● **ASSIGNED TASK**: Copy, exactly and without additions, every line in the records below from the one holding "apply calculateFileHash_content. eapply" through the one holding "assert (UT2 : Posix.tree", both ends included.

[Saved data entries]

(** The client on a node that holds the file among its served files, fed
    with the bytes of that file in any segmentation. *)
Lemma client_verifies (disk : Posix.t) (peer host filename : str) (port : Z)
      (segments : list bytes) (content : bytes) (uloc dloc : Posix.location) :
  parse_peer peer = Ok (host, port) -> (0 <= port <= 65535)%Z ->
  Posix.stat disk (Posix.join uploadsDir filename) = Ok (uloc, Posix.File content) ->
  Posix.open_wb disk (Posix.join downloadsDir filename)
  = Ok (dloc, Posix.set_node dloc (Some (Posix.File [])) disk) ->
  dloc <> uloc ->
  concat segments = content ->
  fst (downloadFileUi peer filename (fetching disk segments)) = Ok tt
  /\ shown (snd (downloadFileUi peer filename (fetching disk segments)))
     = [Verified filename]
  /\ Posix.stat (fs (snd (downloadFileUi peer filename (fetching disk segments))))
       (Posix.join downloadsDir filename) = Ok (dloc, Posix.File content)
  /\ Posix.stat (fs (snd (downloadFileUi peer filename (fetching disk segments))))
       (Posix.join uploadsDir filename) = Ok (uloc, Posix.File content)
  /\ outbox (sock (snd (downloadFileUi peer filename (fetching disk segments))))
     = [request_bytes filename]
  /\ closes (sock (snd (downloadFileUi peer filename (fetching disk segments)))) = 1.
Proof.
  intros Hpeer Hport Href Hopen Hne Hcat.
  destruct (downloadFileUi_cases peer filename (fetching disk segments))
    as [(e & P & _)|(address & P & E)]; [congruence|].
  rewrite Hpeer in P. inversion P; subst address. clear P. rewrite E. clear E.
  cbn [fst snd]. rewrite transfer_connected by (assumption || reflexivity).
  match goal with |- context [receive_and_verify filename ?st] => set (s1 := st) end.
  pose proof (receive_and_verify_ends filename s1) as Hend.
  destruct (receive_and_verify filename s1) as [r s2]. cbn [fst snd] in *.
  destruct (recv_results_data chunkSize segments) as (Hfail & Hwr).
  assert (Hrec : received s1 = recv_results chunkSize (map Data segments)) by reflexivity.
  apply stat_inv in Href. destruct Href as (UL & UT).
  destruct (@open_wb_ok _ _ _ _ Hopen) as (DL & _ & _ & _ & AT).
  assert (Hnotspecial : forall supply, Posix.tree disk dloc <> Some (Posix.Special supply)).
  { intros supply Hsp. rewrite Hsp in AT.
    apply (f_equal (fun d => Posix.tree d dloc)) in AT. simpl in AT.
    rewrite location_eqb_refl in AT. congruence. }
  set (d2 := writes dloc (flat_map (Posix.chunks chunkSize) segments)
               (Posix.set_node dloc (Some (Posix.File [])) disk)).
  destruct (@target_after_writes _ _ _ _ (flat_map (Posix.chunks chunkSize) segments) Hopen)
    as (CW & OT & DT & L2 & T2). fold d2 in CW, OT, DT, L2, T2.
  assert (T2' : Posix.tree d2 dloc = Some (Posix.File content)).
  { destruct (Posix.tree disk dloc) as [[| |supply]|] eqn:E; rewrite T2;
      rewrite ?concat_flat_map_chunks by apply chunkSize_pos; try congruence;
      exfalso; now apply (Hnotspecial supply). }
  assert (Hdh : calculateFileHash d2 (Posix.join downloadsDir filename)
                = Ok (Some (SHA256.sha256 content))).
  { apply calculateFileHash_content. eapply open_rb_file; eauto. }
  assert (UL2 : Posix.locate d2 (Posix.join uploadsDir filename) = Ok uloc)
    by (eapply locate_agree; [exact CW | exact DT | exact UL]).
  assert (UT2 : Posix.tree d2 uloc = Some (Posix.File content))
    by (rewrite OT by congruence; exact UT).
  assert (Hoh : calculateFileHash d2 (Posix.join uploadsDir filename)
                = Ok (Some (SHA256.sha256 content)))
    by (apply calculateFileHash_content; eapply open_rb_file; eauto).
  inversion Hend as [e Ho|loc d1 e Ho Hf|loc d1 dh oh Ho Hf Hd Hoo Hs
                    |loc d1 dh oh Ho Hf Hd Hoo Hs]; subst;
    simpl fs in Ho; rewrite Hopen in Ho; inversion Ho; subst; clear Ho.
  - rewrite Hrec, Hfail in Hf. discriminate.
  - unfold conclude. cbn [fst snd fs sock shown closed_socket outbox closes].
    rewrite Hrec, Hwr. fold d2.
    repeat split; apply stat_inv; auto.
  - exfalso. rewrite Hrec, Hwr in Hd, Hoo. fold d2 in Hd, Hoo.
    rewrite Hdh in Hd. rewrite Hoh in Hoo. inversion Hd; inversion Hoo; subst.
    simpl in Hs. rewrite str_eqb_refl in Hs. discriminate.
Qed.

● **REPLY TO THE EXERCISE**:
  { apply calculateFileHash_content. eapply open_rb_file; eauto. }
  assert (UL2 : Posix.locate d2 (Posix.join uploadsDir filename) = Ok uloc)
    by (eapply locate_agree; [exact CW | exact DT | exact UL]).
  assert (UT2 : Posix.tree d2 uloc = Some (Posix.File content))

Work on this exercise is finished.